Based on the calculated flow fields, NEV and VF of studied domains are calculated by setting pollutant source generated homogeneously within the study domains (Figure 4). Figure 8 shows the calculated NEV, VF and VM for different domains under wind directions θ = S 0° and θ = SE 30°. From the simulation results, it can be found that wind direction could influence VE of different outdoor spaces greatly. As wind direction θ varies from S 0° to SE 30°, VM of ROD1 and RID1 domains of case A, for example, increased by 33% and 106% respectively. The cause is the strip-shaped outdoor spaces, which forms a ventilation corridor between the southward oriented buildings, allowing increasing airflow into the spaces between, with the wind direction angle changing from perpendicular to parallel to the main building facades. Meanwhile, the VF descends remarkably the other way, especially in spaces near the lateral (ROD1 and ROD2, RID1 and RID2). For example, VF of ROD1 and RID1 domain drops to 1.04 and 1.05, respectively, from 1.57 and 1.63, as wind direction θ varies from S 0° to SE 30°. As a combined effect of the two results above, NEV increases considerably, which shows improvement in ventilation conditions resulting from the wind direction. Therefore, the local prevailing wind direction needs to be included in the design process to maintain a certain angle between the wind and the main building façade for effective improvement of outdoor ventilation.
Under wind condition θ = S 0°, VE indices of different spaces differ noticeably from one another in both values and range. The ventilation efficiency shows a similar variation tendency under the aligned (Case A, Case B, and Case C) and staggered (Case D and Case E) conditions. Under the aligned condition, RS space shows relatively better VE. NEV could reach a more than 20% increase over that of the other three spaces (RM, ROD and RID) (Figure 8a). In these spaces, wind flows pass through the space directly, with relatively high VM and low VF. NEV of the ROD (ROD1 and ROD2) and RID (RID1 and RID2) spaces varies greatly, as shown in Figure 8a. Compared to ROD spaces, RID spaces show the worst VE. VFs of the two spaces are approximately 1.6. However, VM of ROD spaces (ROD1 and ROD2) is much larger than that of RID spaces (RID1 and RID2). This difference is mainly due to the widening of street width (St1 and St2) beside the space.
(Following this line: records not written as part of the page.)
(** * Twitter sentiment pipeline: a shallow embedding of [main.py]

    The script fetches tweets, scores each one with TextBlob, assembles one
    dictionary per tweet, writes them with [csv.DictWriter], prints a summary
    and optionally uploads the file to S3.

    Modelling choices
    - Python [str] is [string] (the UTF-8 bytes); LF and CR are single bytes
      in UTF-8 and never occur inside a multi-byte sequence, so the byte-wise
      [replace] below agrees with Python's.
    - Python [float] polarity is a rational [Q]: TextBlob returns a finite
      average of lexicon scores in [-1, 1] (never NaN or an infinity). The
      sign bit of the float is kept where it shows, in the score written to
      the file; the binary rounding error of the sums and quotients of the
      summary is not tracked.
    - Printing is taken to succeed (a console that accepts the script's
      text).
    - A dictionary whose iteration order is observable ([sentiment_counts])
      is an association list; [public_metrics], which is only indexed, is a
      [gmap string Z].
    - Effects (console, file system, object store, calls to the network
      clients) are threaded through a state-and-exception monad [M] over a
      [World]; the answers of the outside world are read from an [Env]. *)

From Stdlib Require Import ZArith QArith Qround Qabs Lqa Lia Ascii String List.
From stdpp Require Import base tactics option list strings pretty gmap.

Local Open Scope string_scope.
Local Open Scope list_scope.

(** ** Characters and strings *)

Definition LF : ascii := ascii_of_nat 10.
Definition CR : ascii := ascii_of_nat 13.
Definition SP : ascii := ascii_of_nat 32.

(** [s.replace(old, new)] for one-character [old] and [new]. *)
Fixpoint replace (old new : ascii) (s : string) : string :=
  match s with
  | EmptyString => EmptyString
  | String c rest =>
      String (if Ascii.eqb c old then new else c) (replace old new rest)
  end.

(** Membership of a character in a string, as a list of characters. *)
Fixpoint chars (s : string) : list ascii :=
  match s with
  | EmptyString => []
  | String c rest => c :: chars rest
  end.

Definition is_linebreak (c : ascii) : Prop := c = LF \/ c = CR.

Definition no_linebreak (s : string) : Prop :=
  Forall (fun c => ~ is_linebreak c) (chars s).

(** ** Numbers: the part of Python's [float] the script uses *)

Definition Qltb (a b : Q) : bool :=
  (Qnum a * QDen b <? Qnum b * QDen a)%Z.

Definition Qgtb (a b : Q) : bool := Qltb b a.

(** [round(x)] to the nearest integer, ties to the even neighbour. *)
Definition round_half_even (x : Q) : Z :=
  let f := Qfloor x in
  let r := (x - inject_Z f)%Q in
  if Qltb r (1 # 2) then f
  else if Qgtb r (1 # 2) then (f + 1)%Z
  else if Z.even f then f else (f + 1)%Z.

(** [round(x, 3)]. *)
Definition round3 (x : Q) : Q :=
  Qmake (round_half_even (x * 1000)) 1000.

(** ** Exceptions *)

Inductive exn : Type :=
| KeyError (key : string)
| ZeroDivisionError
| FileNotFoundError (path : string)
| Exception (what : string).

(** [a / b] on numbers. *)
Definition truediv (a b : Q) : exn + Q :=
  if Qeq_bool b 0 then inl ZeroDivisionError else inr (a / b)%Q.

(** ** Rendering values as text: Python's [str] *)

Definition zfill (width : nat) (s : string) : string :=
  string_of_list_ascii
    (repeat "0"%char (width - String.length s)) +:+ s.

Definition str_nat (n : nat) : string := pretty (N.of_nat n).

Definition str_int (z : Z) : string := pretty z.

(** The decimals of a float with [frac] thousandths: no trailing zeros, at
    least one digit. *)
Definition frac_text (frac : N) : string :=
  if negb (frac mod 10 =? 0)%N then zfill 3 (pretty frac)
  else if negb ((frac / 10) mod 10 =? 0)%N then zfill 2 (pretty (frac / 10)%N)
  else pretty (frac / 100)%N.

(** [str(x)] for a float [x = round(p, 3)] of a polarity [p], the only
    floats the script stores: the value is a multiple of 1/1000 and
    [signbit] is the sign bit of the float, which shows when the value is
    zero ([str(-0.0)] is ['-0.0']). The text is the sign, the integer part,
    a point and the decimals. *)
Definition str_float (signbit : bool) (q : Q) : string :=
  let k := Qfloor (q * 1000) in
  let a := Z.abs_N k in
  let minus := (k <? 0)%Z || ((k =? 0)%Z && signbit) in
  (if minus then "-" else "")
  +:+ pretty (a / 1000)%N +:+ "." +:+ frac_text (a mod 1000)%N.

(** Reading numbers back from text, as [int(s)] and [float(s)] do for the
    plain decimal notation. *)
Definition digit_value (c : ascii) : option N :=
  let n := N_of_ascii c in
  if (48 <=? n)%N && (n <=? 57)%N then Some (n - 48)%N else None.

(** The longest run of digits at the head of [s]: its value on top of [acc],
    the number of digits on top of [count], and what follows. *)
Fixpoint read_digits (s : string) (acc : N) (count : nat)
    : N * nat * string :=
  match s with
  | EmptyString => (acc, count, s)
  | String c rest =>
      match digit_value c with
      | Some d => read_digits rest (acc * 10 + d)%N (S count)
      | None => (acc, count, s)
      end
  end.

Definition read_int (s : string) : option Z :=
  match s with
  | EmptyString => None
  | String c rest =>
      if Ascii.eqb c "-" then
        match read_digits rest 0 0 with
        | (n, S _, EmptyString) => Some (- Z.of_N n)%Z
        | _ => None
        end
      else
        match read_digits s 0 0 with
        | (n, S _, EmptyString) => Some (Z.of_N n)
        | _ => None
        end
  end.

(** The sign bit and the value of [digits.digits] with an optional minus. *)
Definition read_decimal (s : string) : option (bool * Q) :=
  let '(minus, body) :=
    match s with
    | EmptyString => (false, s)
    | String c rest => if Ascii.eqb c "-" then (true, rest) else (false, s)
    end in
  match read_digits body 0 0 with
  | (whole, S _, String c decimals) =>
      if Ascii.eqb c "." then
        match read_digits decimals 0 0 with
        | (numerator, S n, EmptyString) =>
            let v := (inject_Z (Z.of_N whole)
                      + Qmake (Z.of_N numerator)
                          (Pos.pow 10 (Pos.of_succ_nat n)))%Q in
            Some (minus, if minus then (- v)%Q else v)
        | _ => None
        end
      else None
  | _ => None
  end.
(** The interpreter's [_ord2ymd]. *)
Definition ord2ymd (ordinal : Z) : Z * Z * Z :=
  let n := ordinal - 1 in
  let n400 := n / 146097 in
  let n := n mod 146097 in
  let n100 := n / 36524 in
  let n := n mod 36524 in
  let n4 := n / 1461 in
  let n := n mod 1461 in
  let n1 := n / 365 in
  let n := n mod 365 in
  let y := n400 * 400 + 1 + n100 * 100 + n4 * 4 + n1 in
  if (n1 =? 4) || (n100 =? 4) then (y - 1, 12, 31)
  else
    let leapyear := (n1 =? 3) && (negb (n4 =? 24) || (n100 =? 3)) in
    let m := Z.shiftr (n + 50) 5 in
    let preceding :=
      fold_right Z.add 0 (firstn (Z.to_nat (m - 1)) days_in_month_table)
      + (if (2 <? m) && leapyear then 1 else 0) in
    if n <? preceding then
      let m' := m - 1 in
      let preceding' :=
        preceding
        - (nth (Z.to_nat (m' - 1)) days_in_month_table 0
           + (if (m' =? 2) && leapyear then 1 else 0)) in
      (y, m', n - preceding' + 1)
    else (y, m, n - preceding + 1).

Definition year (t : datetime) : Z := fst (fst (ord2ymd (toordinal t))).
Definition month (t : datetime) : Z := snd (fst (ord2ymd (toordinal t))).
Definition day (t : datetime) : Z := snd (ord2ymd (toordinal t)).

(** Monday is 0. *)
Definition weekday (t : datetime) : Z := (toordinal t + 6) mod 7.

Definition day_names : list string :=
  ["Monday"; "Tuesday"; "Wednesday"; "Thursday"; "Friday"; "Saturday"; "Sunday"].

Definition month_names : list string :=
  ["January"; "February"; "March"; "April"; "May"; "June"; "July";
   "August"; "September"; "October"; "November"; "December"].

(** The text of [%A, %B %d] for the day of ordinal [ordinal], in the C
    locale the script runs in: weekday name, month name, day of the month
    in two digits. *)
Definition day_text (ordinal : Z) : string :=
  let '(_, m, d) := ord2ymd ordinal in
  nth (Z.to_nat ((ordinal + 6) mod 7)) day_names ""
  ++ ", " ++ nth (Z.to_nat (m - 1)) month_names ""
  ++ " " ++ two_digits d.

(** [t.strftime("%A, %B %d")] *)
Definition strftime_day (t : datetime) : string := day_text (toordinal t).

(** [t.strftime("%-I:%M %p")] *)
Definition strftime_clock (t : datetime) : string :=
  let h12 := hour t mod 12 in
  str_of_int (if h12 =? 0 then 12 else h12)
  ++ ":" ++ two_digits (minute t)
  ++ " " ++ (if hour t <? 12 then "AM" else "PM").

(** What the specification calls the calendar date of a timestamp. *)
Definition calendar_date (t : datetime) : Z * Z * Z := ord2ymd (toordinal t).

End Datetime.

Abbreviation datetime := Datetime.datetime.

(** ** Decoded JSON

    What [gmaps.distance_matrix] hands back: the decoded body of the
    service's answer.  Numbers are integers here.  The entries of a [JDict]
    are the items of the Python dict, so a key occurs once. *)

Module Json.

Local Unset Elimination Schemes.

Inductive json : Type :=
| JNull
| JBool (b : bool)
| JInt (n : Z)
| JStr (s : string)
| JList (items : list json)
| JDict (entries : list (string * json)).

Local Set Elimination Schemes.

Fixpoint lookup (k : string) (entries : list (string * json)) : option json :=
  match entries with
  | [] => None
  | (k', v) :: rest => if String.eqb k k' then Some v else lookup k rest
  end.

(** [v[k]] for a [str] key *)
Definition getitem (v : json) (k : string) : result json :=
  match v with
  | JDict entries =>
      match lookup k entries with
      | Some x => Ok x
      | None => Raise KeyError
      end
  | _ => Raise TypeError
  end.

(** The number of bytes of the UTF-8 character that starts with [c]. *)
Definition utf8_width (c : ascii) : nat :=
  if (code c <? 192)%N then 1%nat
  else if (code c <? 224)%N then 2%nat
  else if (code c <? 240)%N then 3%nat
  else 4%nat.

(** [v[0]] *)
Definition first (v : json) : result json :=
  match v with
  | JList (x :: _) => Ok x
  | JList [] => Raise IndexError
  | JStr (String c r) => Ok (JStr (substring 0 (utf8_width c) (String c r)))
  | JStr EmptyString => Raise IndexError
  | JDict _ => Raise KeyError
  | _ => Raise TypeError
  end.

(** [v.get(k)]: only a dict has the method. *)
Definition get (v : json) (k : string) : result json :=
  match v with
  | JDict entries =>
      match lookup k entries with
      | Some x => Ok x
      | None => Ok JNull
      end
  | _ => Raise AttributeError
  end.

(** [v.replace(old, new)]: only a str has the method. *)
Definition str_replace (v : json) (old new : string) : result json :=
  match v with
  | JStr s => Ok (JStr (Py.replace old new s))
  | _ => Raise AttributeError
  end.

(** [v == 'OK'] *)
Definition is_ok (v : json) : bool :=
  match v with
  | JStr s => String.eqb s "OK"
  | _ => false
  end.

(** How Python prints a list or a dict inside an f-string (their [repr]):
    left open, it needs the interpreter's table of printable characters. *)
Class Repr : Type := repr_container : json -> string.

(** [f"{v}"] *)
Definition str `{Repr} (v : json) : string :=
  match v with
  | JNull => "None"
  | JBool true => "True"
  | JBool false => "False"
  | JInt n => str_of_int n
  | JStr s => s
  | _ => repr_container v
  end.

(** [timedelta(seconds=v)]: a number is needed ([True] counts as 1). *)
Definition timedelta_seconds (v : json) : result timedelta :=
  match v with
  | JInt n => Timedelta.of_seconds n
  | JBool b => Timedelta.of_seconds (if b then 1 else 0)
  | _ => Raise TypeError
  end.

End Json.

Import Json.

(** ** The table of destinations

    A cell of the table is a text or missing; pandas gives a missing cell as
    the float NaN.  (A cell of a numeric column behaves in this script as the
    text [str()] gives for it.)  Latitude and longitude are whatever the
    table holds, compared with [==] and printed inside f-strings: both are
    left to the instance. *)

Inductive cell : Type :=
| NaN
| Str (s : string).

(** [pd.isna(x)] *)
Definition isna (x : cell) : bool :=
  match x with
  | NaN => true
  | Str _ => false
  end.

(** [str(x)], also [f"{x}"] *)
Definition cell_str (x : cell) : string :=
  match x with
  | NaN => "nan"
  | Str s => s
  end.

(** [x == ""] *)
Definition cell_is_empty (x : cell) : bool :=
  match x with
  | NaN => false
  | Str s => String.eqb s ""
  end.

Class Coord (coord : Type) : Type := {
  (** [a == b] *)
  coord_eq : coord -> coord -> bool;
  (** [f"{a}"] *)
  coord_fmt : coord -> string
}.

Module Row.
Record row (coord : Type) : Type := {
  name : cell;
  lat : coord;
  lng : coord;
  stay : cell;
  comments : cell
}.
Arguments name {coord} _.
Arguments lat {coord} _.
Arguments lng {coord} _.
Arguments stay {coord} _.
Arguments comments {coord} _.
End Row.

(** One entry of [itinerary]: the dict built at the end of an iteration. *)
Module Stop.
Record stop (coord : Type) : Type := {
  name : cell;
  lat : coord;
  lng : coord;
  stay_str : string;
  arrival : datetime;
  departure : datetime;
  drive_to_next : string;
  comments : string;
  pin : string
}.
Arguments name {coord} _.
Arguments lat {coord} _.
Arguments lng {coord} _.
Arguments stay_str {coord} _.
Arguments arrival {coord} _.
Arguments departure {coord} _.
Arguments drive_to_next {coord} _.
Arguments comments {coord} _.
Arguments pin {coord} _.
End Stop.

Abbreviation stop := Stop.stop.

(** ** Configuration *)

Definition INPUT_FILE : string := "trip-destinations.csv".
Definition TXT_OUTPUT : string := "trip-itinerary.txt".
Definition HTML_OUTPUT : string := "index.html".
Definition TRIP_START_TIME : datetime := Datetime.make 2026 2 26 22 0.

(** ** The helpers *)

(** [h, m = map(int, parts)] *)
Definition unpack_hm (parts : list string) : result (Z * Z) :=
  match parts with
  | [a; b] =>
      h <- int_of_str a;;
      m <- int_of_str b;;
      Ok (h, m)
  | _ => Raise ValueError
  end.

Definition parse_stay (stay_str : cell) : timedelta :=
  try_except
    (if isna stay_str || cell_is_empty stay_str then Ok Timedelta.one_hour
     else
       hm <- unpack_hm (split ":" (cell_str stay_str));;
       Timedelta.make (fst hm) (snd hm))
    Timedelta.one_hour.

Definition format_stay_string (td : timedelta) : string :=
  let total_seconds := Timedelta.total_seconds td in
  str_of_int (total_seconds / 3600) ++ " hour(s) "
  ++ str_of_int ((total_seconds mod 3600) / 60) ++ " minutes".

Section Trip.

Context {coord : Type} `{Coord coord} `{Repr}.

Definition get_pin_link (lat lng : coord) : string :=
  "http://maps.google.com/?q=" ++ coord_fmt lat ++ "," ++ coord_fmt lng.

(** [f"{s['lat']},{s['lng']}"] *)
Definition path_segment (s : stop coord) : string :=
  coord_fmt (Stop.lat s) ++ "," ++ coord_fmt (Stop.lng s).

Definition get_daily_route_link (stops : list (stop coord)) : string :=
  match stops with
  | [] => ""
  | _ =>
      let base_url := "https://www.google.com/maps/dir/" in
      let path_segments := map path_segment stops in
      base_url ++ join "/" path_segments
  end.

(** *** The routing collaborator

    [gmaps.distance_matrix(origin, destination, mode="driving")].  Its
    answer may depend on what it was asked before, so it gets the earlier
    calls too; it answers with a decoded body or raises. *)

Definition call : Type := (coord * coord) * (coord * coord).
Definition router : Type := list call -> call -> result json.

(** [res['rows'][0]['elements'][0]] *)
Definition element_of (res : json) : result json :=
  rows <- getitem res "rows";;
  row0 <- first rows;;
  elements <- getitem row0 "elements";;
  first elements.

(** The body of the [try] after the call: from the answer to [drive_time]
    and [drive_seconds]. *)
Definition read_answer (res : json) : result (string * json) :=
  element <- element_of res;;
  status <- get element "status";;
  if is_ok status then
    duration <- getitem element "duration";;
    text <- getitem duration "text";;
    text1 <- str_replace text "hours" "hrs";;
    text2 <- str_replace text1 "mins" "min";;
    drive_time <- match text2 with JStr t => Ok t | _ => Raise AttributeError end;;
    duration' <- getitem element "duration";;
    drive_seconds <- getitem duration' "value";;
    Ok (drive_time, drive_seconds)
  else Ok ("0 min (" ++ Json.str status ++ ")", JInt 0).

(** The block under [if i < len(df) - 1]: the drive from [row] to
    [next_row].  Gives [drive_time], [drive_seconds] and the calls made so
    far. *)
Definition drive_to_next_row (gmaps : router) (calls : list call)
    (row next_row : Row.row coord) : (string * json) * list call :=
  if coord_eq (Row.lat row) (Row.lat next_row)
     && coord_eq (Row.lng row) (Row.lng next_row)
  then (("0 min (Same location)", JInt 0), calls)
  else
    let c := ((Row.lat row, Row.lng row), (Row.lat next_row, Row.lng next_row)) in
    (try_except (res <- gmaps calls c;; read_answer res)
                ("0 min (API Error)", JInt 0),
     (calls ++ [c])%list).

(** *** The loop over the rows

    [current_time] and [itinerary] are the script's variables.  [calls]
    lists the calls made to the routing collaborator.  [locals] is not a
    variable of the script: it keeps, for every stop appended, the
    [stay_td] and [drive_seconds] of its iteration, which the script drops
    when the iteration ends. *)

Record state : Type := {
  current_time : datetime;
  itinerary : list (stop coord);
  calls : list call;
  locals : list (timedelta * json)
}.

Definition initial : state :=
  {| current_time := TRIP_START_TIME; itinerary := []; calls := []; locals := [] |}.

(** The dict passed to [itinerary.append]. *)
Definition make_stop (row : Row.row coord) (stay_td : timedelta)
    (arrival departure : datetime) (drive_time : string) : stop coord :=
  {| Stop.name := Row.name row;
     Stop.lat := Row.lat row;
     Stop.lng := Row.lng row;
     Stop.stay_str := format_stay_string stay_td;
     Stop.arrival := arrival;
     Stop.departure := departure;
     Stop.drive_to_next := drive_time;
     Stop.comments := cell_str (Row.comments row);
     Stop.pin := get_pin_link (Row.lat row) (Row.lng row) |}.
Compared to the ROD and RID spaces, NEV of the RM space (RM1 and RM2) is in the middle, due to the combined effect of lower VF and low mean VM. Under the staggered conditions, NEV of the RID space decreased greatly compared to that under the aligned conditions, mainly due to the effect of staggered buildings, which leads to the great decrease in wind velocity.
Under wind direction θ = SE 30°, NEVs of different spaces do not change very much (Figure 8b). In general, the VE of spaces on the upwind side (RM2, ROD2, and RID2) is better than that of spaces on the downwind side (RM1, ROD1 and RID1). This is mainly because VMs of spaces on the upwind side (RID2–ROD2) are better than that of spaces on the downwind side, and VFs of these spaces do not change very much.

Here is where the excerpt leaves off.